Each line of the records below that includes "unit" adds one to the count; state the final count by itself.

● ● ●

(** SELECT COUNT( * ) FROM products *)
Definition sql_count_products : Stmt Z :=
  query (fun t => sql_count (products t)).

(** INSERT INTO products (name, category, price, image_url) VALUES (%s, %s, %s, %s) *)
Definition sql_insert_product (name category : string) (price : Z)
  (image_url : string) : Stmt unit :=
  fun s t =>
    (bump_products s,
     Ok (set_products t
           (products t ++ [mkProduct (products_id_seq s) name category price image_url]),
         tt)).

(** The orders joined with their users:
    FROM orders o JOIN users u ON o.user_id = u.id *)
Definition orders_join_users (t : Tables) : list (Order * User) :=
  inner_join (fun o u => o_user_id o =? u_id u) (orders t) (users t).

(** SELECT o.id, u.name, o.total_amount, o.status, o.created_at
    FROM orders o JOIN users u ON o.user_id = u.id
    ORDER BY o.created_at DESC *)
Definition sql_select_orders : Stmt (list (Order * User)) :=
  query (fun t => order_by_created_at_desc (orders_join_users t)).

(** UPDATE orders SET status = %s WHERE id = %s *)
Definition sql_update_order_status (status : string) (id : Z) : Stmt unit :=
  fun s t =>
    (s, Ok (set_orders t
              (map (fun o => if o_id o =? id then set_status o status else o)
                   (orders t)),
            tt)).

(** [data[key]]: KeyError when the key is absent; [str] of a KeyError is
    the key in quotes. *)
Definition getitem {A} (key : string) (v : option A) : M A :=
  match v with
  | Some a => ret a
  | None => raise (PyException ("'" ++ key ++ "'"))
  end.

(** [data.get("quantity", 1)] *)
Definition quantity_of (data : AddToCartReq) : Z :=
  match ac_quantity data with
  | Some q => q
  | None => 1
  end.

(** The handler of [GET /] *)
Definition home : M Response :=
  ret (jsonify (JDict [("status", JStr "Backend is running")]) 200).

(** ** Stand-ins for the collaborators, to run the handlers on examples *)

Definition demo_hash (salt password : string) : string :=
  "demo$" ++ salt ++ "$" ++ password.

Definition demo_verify (pwhash password : string) : result bool :=
  if String.prefix "demo$" pwhash
  then Ok (pwhash =? demo_hash "" password)%string
  else Raise (PyException "Invalid hash method").

Definition digit_of (c : ascii) : option Z :=
  let n := Z.of_nat (nat_of_ascii c) in
  if (48 <=? n) && (n <=? 57) then Some (n - 48) else None.

Fixpoint digits_from (acc : Z) (s : string) : option Z :=
  match s with
  | EmptyString => Some acc
  | String c s' =>
      match digit_of c with
      | Some d => digits_from (10 * acc + d) s'
      | None => None
      end
  end.

Definition demo_int4in (s : string) : option Z :=
  match s with
  | EmptyString => None
  | _ => digits_from 0 s
  end.

(** A small store: two users (the second an admin), two products, a cart
    row whose product is gone, and three orders. *)
Definition demo_tables : Tables :=
  mkTables
    [mkUser 1 "Ann" "ann@example.org" "demo$$secret" false;
     mkUser 2 "Root" "root@example.org" "demo$$admin" true]
    [mkProduct 7 "Mug" "kitchen" 450 "mug.png";
     mkProduct 8 "Pen" "office" 120 "pen.png"]
    [mkCartItem 1 1 7 2; mkCartItem 2 1 99 1; mkCartItem 3 2 8 4]
    [mkOrder 1 1 900 "pending" 100;
     mkOrder 2 2 120 "shipped" 300;
     mkOrder 3 1 450 "pending" 200].

Definition demo_world : World :=
  mkWorld demo_tables None (mkSeqs 3 9 4) [] (Some "postgres://shop") [] [].

(** The same store when the second round trip of a request fails. *)
Definition demo_world_failing : World :=
  mkWorld demo_tables None (mkSeqs 3 9 4) [] (Some "postgres://shop")
          [None; Some (PyException "server closed the connection unexpectedly")]
          [].

(** The same store when the COMMIT of a request fails and the rollback
    goes through. *)
Definition demo_world_failing_commit : World :=
  mkWorld demo_tables None (mkSeqs 3 9 4) [] (Some "postgres://shop")
          [None; None; None; Some (PyException "could not serialize access");
           None]
          [].

(** The same store when the INSERT of a request fails and the rollback
    goes through. *)
Definition demo_world_failing_insert : World :=
  mkWorld demo_tables None (mkSeqs 3 9 4) [] (Some "postgres://shop")
          [None; Some (PyException "disk full"); None]
          [].

(** The same store before any order is placed. *)
Definition demo_world_no_orders : World :=
  mkWorld (set_orders demo_tables []) None (mkSeqs 3 9 4) []
          (Some "postgres://shop") [] [].

(** The same store with no DATABASE_URL in the environment. *)
Definition demo_world_no_url : World :=
  mkWorld demo_tables None (mkSeqs 3 9 4) [] None [] [].

Section Shop.

(** The collaborators outside [app.py]: werkzeug's hash of a password
    under a salt; its verification of a password against a stored value of
    the form method$salt$hash, which answers or raises (a ValueError for a
    method it does not know); and the store's conversion of a quoted
    literal to an integer. *)
Variable hash_password : string -> string -> string.
Variable verify_password : string -> string -> result bool.
Variable int4in : string -> option Z.

(** [generate_password_hash(password)] encodes its argument, which [None]
    does not support. *)
Definition generate_password_hash (password : option string) : M string :=
  match password with
  | Some p => salt <- gen_salt ;; ret (hash_password salt p)
  | None => raise (PyException "'NoneType' object has no attribute 'encode'")
  end.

● ● ●

(Solution to the exercise) 2